Artist converts online class experience into intriguing paintings

Artist and teacher Shalu Juneja’s ‘Zoom’ is a teacher’s perspective on virtual classes

June 29, 2021 11:41 pm | Updated 11:41 pm IST

One of the paintings from the ‘Zoom’ series

One of the paintings from the ‘Zoom’ series

An art work on the wall, a family photograph with faces that have grown familiar by now, a cat or the shadow of a human... such sights offered artist and teacher Shalu Juneja a peek into her students’ personal spaces, thanks to virtual classes. She found herself observing little details that almost began to define the spaces she saw on screen every day. Her recent series, ‘Zoom’, is a teacher’s perspective on virtual reality.

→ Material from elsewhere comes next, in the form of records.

(** The Streamlit elements the program shows.  Static markup is kept as a
    tag, computed content as arguments. *)
Inductive element : Type :=
| st_header                       (* line 115 *)
| st_sidebar                      (* lines 118-130 *)
| st_subheader (s : string)
| st_form                         (* lines 139-153 *)
| st_error (m : message)
| st_warning (m : message)
| st_success (m : message)
| st_result (css_class : string) (prediction : pyfloat)
            (category description : string)      (* lines 186-192 *)
| st_write (m : message)
| st_metric (name : string) (m : message)
| st_expander (title : string)
| st_about.                       (* lines 215-233 *)

(** What a run does that can be observed: elements shown, files opened,
    and the calls into the artifacts. *)
Inductive effect : Type :=
| Show (e : element)
| Open (path : string)
| Call_transform (x : ndarray)
| Call_predict (x : ndarray).

(** ** The prediction path: effects

    A computation reads and writes the module's global variables, appends
    to the trace of effects, and returns or raises. *)
Definition M (A : Type) : Type := globals -> list effect * globals * (exn + A).

#[global] Instance M_ret : MRet M := fun A a g => ([], g, inr a).

#[global] Instance M_bind : MBind M := fun A B k m g =>
  match m g with
  | (t, g', inl e) => (t, g', inl e)
  | (t, g', inr a) => let '(t', g'', r) := k a g' in ((t ++ t')%list, g'', r)
  end.

Definition raise {A} (e : exn) : M A := fun g => ([], g, inl e).

Definition emit (e : effect) : M unit := fun g => ([e], g, inr tt).

Definition show (e : element) : M unit := emit (Show e).

(** [try: body  except ...: handler]. *)
Definition try_except {A} (body : M A) (handler : exn -> M A) : M A := fun g =>
  match body g with
  | (t, g', inl e) => let '(t', g'', r) := handler e g' in ((t ++ t')%list, g'', r)
  | (t, g', inr a) => (t, g', inr a)
  end.

Definition read_model : M (option Model) := fun g => ([], g, inr (model g)).
Definition read_scaler : M (option Scaler) := fun g => ([], g, inr (scaler g)).

(** [model, scaler = ...] at module level. *)
Definition assign_globals (r : option Model * option Scaler) : M unit :=
  fun _ => ([], {| model := r.1; scaler := r.2 |}, inr tt).

(** The outcome of a call that returns or raises. *)
Definition outcome {A} (r : exn + A) : M A :=
  match r with
  | inl e => raise e
  | inr a => mret a
  end.

Fixpoint for_each {A} (xs : list A) (body : A -> M unit) : M unit :=
  match xs with
  | [] => mret tt
  | x :: rest => body x ;; for_each rest body
  end.

(** The trace, the final globals and the result of a run. *)
Definition trace_of {A} (r : list effect * globals * (exn + A)) : list effect := r.1.1.
Definition globals_of {A} (r : list effect * globals * (exn + A)) : globals := r.1.2.
Definition result_of {A} (r : list effect * globals * (exn + A)) : exn + A := r.2.

(** A run crashes when an exception leaves it. *)
Definition crashes {A} (r : list effect * globals * (exn + A)) : bool :=
  match result_of r with inl _ => true | inr _ => false end.

Definition is_call (e : effect) : bool :=
  match e with
  | Call_transform _ | Call_predict _ => true
  | _ => false
  end.


(** ** The prediction path: the program *)

(** [with open(path, 'rb') as f: obj = pickle.load(f)]. *)
Definition unpickle {A} (path : string) (content : exn + A) : M A :=
  emit (Open path) ;; outcome content.

(** The message of [load_model] (line 56). *)
Definition model_files_not_found : message :=
  [Text "❌ Model files not found! Please upload model.pkl and scaler.pkl"].

(** [load_model] (lines 47-57).  The bare [except:] catches whatever the
    two loads raise.  [st.cache_resource] keeps the returned pair for the
    reruns of the script; it does not change what the first call returns. *)
Definition load_model (fs : filesystem) : M (option Model * option Scaler) :=
  try_except
    (model ← unpickle "model.pkl" (model_pkl fs);
     scaler ← unpickle "scaler.pkl" (scaler_pkl fs);
     mret (Some model, Some scaler))
    (fun _ =>
       show (st_error model_files_not_found) ;;
       mret (None, None)).

Definition is_None {A} (x : option A) : bool :=
  match x with None => true | Some _ => false end.

Definition is_not_None {A} (x : option A) : bool := negb (is_None x).

(** A method call on [None] raises [AttributeError]. *)
Definition none_has_no_attribute (name : string) : exn :=
  Exception ("'NoneType' object has no attribute '" ++ name ++ "'").

(** [scaler.transform(input_data)]. *)
Definition call_transform (s : option Scaler) (x : ndarray) : M ndarray :=
  match s with
  | None => raise (none_has_no_attribute "transform")
  | Some sc => emit (Call_transform x) ;; outcome (transform sc x)
  end.

(** [model.predict(input_scaled)]. *)
Definition call_predict (m : option Model) (x : ndarray) : M (list pyfloat) :=
  match m with
  | None => raise (none_has_no_attribute "predict")
  | Some md => emit (Call_predict x) ;; outcome (predict md x)
  end.

(** [a[0]] on a one-dimensional array. *)
Definition getitem0 (a : list pyfloat) : M pyfloat :=
  match a with
  | [] => raise (Exception "index 0 is out of bounds for axis 0 with size 0")
  | x :: _ => mret x
  end.

(** [np.array([[pm25, pm10, no2, co, o3]])] (line 177). *)
Definition input_data (f : form) : ndarray :=
  [[pm25 f; pm10 f; no2 f; co f; o3 f]].

(** Scoring: the first statements of the [try] of [main] (lines 177-179). *)
Definition main_scoring (f : form) : M pyfloat :=
  s ← read_scaler;
  input_scaled ← call_transform s (input_data f);
  m ← read_model;
  predictions ← call_predict m input_scaled;
  getitem0 predictions.

(** The [st.write] of one recommendation (line 197). *)
Definition bullet (rec : string) : element := st_write [Text "• "; Str rec].

(** The rest of the [try] of [main] (lines 182-206). *)
Definition main_render (f : form) (prediction : pyfloat) : M unit :=
  let '(category, css_class, description) := get_aqi_category prediction in
  let recommendations := get_recommendations category in
  show (st_result css_class prediction category description) ;;
  show (st_subheader "💡 Health Recommendations") ;;
  for_each recommendations (fun rec => show (bullet rec)) ;;
  show (st_expander "📋 Input Summary") ;;
  show (st_metric "PM2.5" [Num (pm25 f); Text " µg/m³"]) ;;
  show (st_metric "PM10" [Num (pm10 f); Text " µg/m³"]) ;;
  show (st_metric "NO₂" [Num (no2 f); Text " µg/m³"]) ;;
  show (st_metric "CO" [Num (co f); Text " mg/m³"]) ;;
  show (st_metric "O₃" [Num (o3 f); Text " µg/m³"]).

(** The body of the [try] of [main] (lines 176-206). *)
Definition main_try (f : form) : M unit :=
  prediction ← main_scoring f;
  main_render f prediction.

(** The [except Exception as e] of [main] (lines 208-209). *)
Definition prediction_error (e : exn) : message :=
  [Text "Prediction error: "; Str (exn_str e)].

Definition main_except (e : exn) : M unit :=
  show (st_error (prediction_error e)).

Definition model_not_loaded : message :=
  [Text "Model not loaded. Please check if model files are uploaded."].

(** Header, sidebar and form of [main] (lines 114-153). *)
Definition main_inputs : M unit :=
  show st_header ;;
  show st_sidebar ;;
  show (st_subheader "📊 Enter Pollutant Levels") ;;
  show st_form.

(** The analysis column of [main] (lines 155-171). *)
Definition main_analysis (f : form) : M unit :=
  show (st_subheader "🎯 Real-time Analysis") ;;
  (if (pm25 f >? lit 35)%py then
     show (st_error [Text "PM2.5: "; Num (pm25 f); Text " µg/m³ (High)"])
   else if (pm25 f >? lit 12)%py then
     show (st_warning [Text "PM2.5: "; Num (pm25 f); Text " µg/m³ (Moderate)"])
   else
     show (st_success [Text "PM2.5: "; Num (pm25 f); Text " µg/m³ (Good)"])) ;;
  (if (pm10 f >? lit 100)%py then
     show (st_error [Text "PM10: "; Num (pm10 f); Text " µg/m³ (High)"])
   else if (pm10 f >? lit 45)%py then
     show (st_warning [Text "PM10: "; Num (pm10 f); Text " µg/m³ (Moderate)"])
   else
     show (st_success [Text "PM10: "; Num (pm10 f); Text " µg/m³ (Good)"])).

(** The prediction of [main] (lines 174-212). *)
Definition main_prediction (f : form) : M unit :=
  m ← read_model;
  if submitted f && is_not_None m then
    try_except (main_try f) main_except
  else if submitted f && is_None m then
    show (st_error model_not_loaded)
  else
    mret tt.

(** [main] (lines 113-233), on what the form widgets returned. *)
Definition main (f : form) : M unit :=
  main_inputs ;;
  main_analysis f ;;
  main_prediction f ;;
  show st_about.

(** The script: line 59, then lines 235-236.  The page configuration and
    the style sheet of lines 8-44 are static and left out. *)
Definition script (fs : filesystem) (f : form) : M unit :=
  r ← load_model fs;
  assign_globals r ;;
  main f.

(** Successive submissions served by one process: each run of [main]
    starts from the globals the run before it left. *)
Fixpoint serve (fs : list form) (g : globals)
  : list (list effect * (exn + unit)) * globals :=
  match fs with
  | [] => ([], g)
  | f :: rest =>
      let '(t, g', r) := main f g in
      let '(outs, g'') := serve rest g' in
      ((t, r) :: outs, g'')
  end.

(** Before anything is loaded. *)
Definition unset : globals := {| model := None; scaler := None |}.

(** ** Observations on traces *)

Definition is_transform_call (e : effect) : bool :=
  match e with Call_transform _ => true | _ => false end.

Definition is_predict_call (e : effect) : bool :=
  match e with Call_predict _ => true | _ => false end.

(** How often a trace calls [scaler.transform] and [model.predict]. *)
Definition count_transform (t : list effect) : nat :=
  length (List.filter is_transform_call t).

Definition count_predict (t : list effect) : nat :=
  length (List.filter is_predict_call t).

(** The advisory a trace shows: the result box and the recommendations. *)
Definition is_advisory (e : effect) : bool :=
  match e with
  | Show (st_result _ _ _ _) | Show (st_write _) => true
  | _ => false
  end.

Definition advisory_shown (t : list effect) : list effect :=
  List.filter is_advisory t.

(** The advisory of a prediction, from the two functions alone. *)
Definition advisory (prediction : pyfloat) : list effect :=
  let r := get_aqi_category prediction in
  Show (st_result (css_class_of r) prediction (label_of r) (description_of r))
  :: map (fun rec => Show (bullet rec)) (get_recommendations (label_of r)).

(** A file that is absent or unreadable. *)
Definition unreadable {A} (content : exn + A) : bool :=
  match content with inl _ => true | inr _ => false end.

(** A string without a line break. *)
Definition one_line (s : string) : bool :=
  forallb (fun a => negb (Ascii.eqb a (Ascii.ascii_of_nat 10))) (Strings.String.list_ascii_of_string s).

(** ** Computations that return and leave the globals alone *)

Definition steady (m : M unit) : Prop :=
  forall g, m g = (trace_of (m g), g, inr tt).

(** The traces scoring can leave: it stops before, between or after the
    two calls, and makes neither twice. *)
Inductive scoring_trace (f : form) : list effect -> Prop :=
| scoring_no_call : scoring_trace f []
| scoring_transform_only : scoring_trace f [Call_transform (input_data f)]
| scoring_both (y : ndarray) :
    scoring_trace f [Call_transform (input_data f); Call_predict y].

(** ** The style sheet

    The rules of the [<style>] element the script writes first (lines
    16-44): each selector with its declarations, in the order of the
    source. *)
Definition style_sheet : list (string * list (string * string)) :=
  [ (".main-header",
      [("font-size", "3rem"); ("color", "#2563eb"); ("text-align", "center");
       ("margin-bottom", "2rem")]);
    (".metric-card",
      [("background", "white"); ("padding", "1.5rem"); ("border-radius", "10px");
       ("box-shadow", "0 4px 6px rgba(0, 0, 0, 0.1)"); ("margin", "1rem 0")]);
    (".prediction-result",
      [("text-align", "center"); ("padding", "2rem"); ("border-radius", "15px");
       ("margin", "2rem 0")]);
    (".good", [("background", "#d1fae5"); ("color", "#065f46")]);
    (".moderate", [("background", "#fef3c7"); ("color", "#92400e")]);
    (".unhealthy-sensitive", [("background", "#fed7aa"); ("color", "#9a3412")]);
    (".unhealthy", [("background", "#fecaca"); ("color", "#991b1b")]);
    (".very-unhealthy", [("background", "#e9d5ff"); ("color", "#6b21a8")]);
    (".hazardous", [("background", "#fca5a5"); ("color", "#7f1d1d")]) ].

(** The declarations of the first rule whose selector is the class. *)
Definition rule_of (class : string) : option (list (string * string)) :=
  snd <$> List.find (fun r => String.eqb r.1 ("." ++ class)) style_sheet.

(** The value a list of declarations gives a property. *)
Definition declared (property : string) (decls : list (string * string))
  : option string :=
  snd <$> List.find (fun d => String.eqb d.1 property) decls.

(** ** Errors on traces *)

Definition is_error (e : effect) : bool :=
  match e with
  | Show (st_error _) => true
  | _ => false
  end.

Definition errors_shown (t : list effect) : list effect :=
  List.filter is_error t.

(** The recommendations a trace shows, in order. *)
Definition bullets_shown (t : list effect) : list string :=
  omap (fun e => match e with
                 | Show (st_write [Text _; Str rec]) => Some rec
                 | _ => None
                 end) t.

(** ** Sample artifacts, files and forms *)

Definition identity_scaler : Scaler := {| transform := fun x => inr x |}.

Definition constant_model (p : pyfloat) : Model :=
  {| predict := fun _ => inr [p] |}.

As the co-director and founder of Uno Lona Academy for arts based in Ahmedabad, Shalu says her connection to her students was one of physicality that existed within a space. “Online classes changed the dynamics. Through these small windows, our personal spaces are revealed in seemingly distorted perspectives. As discomforting as it is, it creates a sense of voyeuristic intrigue,” she says.

A work from the ‘Zoom’ series

A work from the ‘Zoom’ series

Born and raised in Chennai, Shalu moved to Ahmedabad after marriage in 1989 where she lives and works. She co-founded the art academy in 2016 with her son and artist Harsimran Juneja and started teaching in 2019. “I often feel the line between teaching and learning is blurred. I believe teaching is the best form of learning,” she says. Though she works across media, Shalu is drawn to ceramic sculptures and murals.

“During lockdown days, there I was peeping into private spaces — lifestyles, walls, windows, patterns, objects, and sometimes glimpses of people who walked past or lurked behind as shadows. I had become what a spirit would be. So close, yet so far... There but not quite,” she adds.

‘Zoom’ is an abstract series of three paintings done in oil and mixed media, where she employs a masking technique using indigo water, rust, earth, thread and other pieces of scrap. It is an extension of her ongoing series called ‘Body Language’ that removes the form, yet explores the connection between the realistic and the abstract. ‘Body Language’ has 25 to 30 works that focus on the female entity — eyes, faces, belly, the umbilical cord — juxtaposed with Nature.

Artist Shalu Juneja

Artist Shalu Juneja

“I think I get carried away by this kind of texturing. It is the connection I feel with the earth. Wet mud in splashes of sienna, a sense of erosion created by thread, patterns formed by organisms in rust marks, and the scorching earth represented as burn marks on skin calmed by the smoothness of indigo,” says Shalu.

Shalu believes that though students and art teachers miss the creative energy of a studio environment, the lockdown has been an inspiring time for artists. “There is a change happening, politically, culturally and socially. The idea is to keep working every day, I tell my students.”

She is also inspired by poetry or lyrics of songs she often writes. She has completed a series of water colour sketches and ceramic sculptures based on her romantic poem, “Moon in the Lotus Pond’.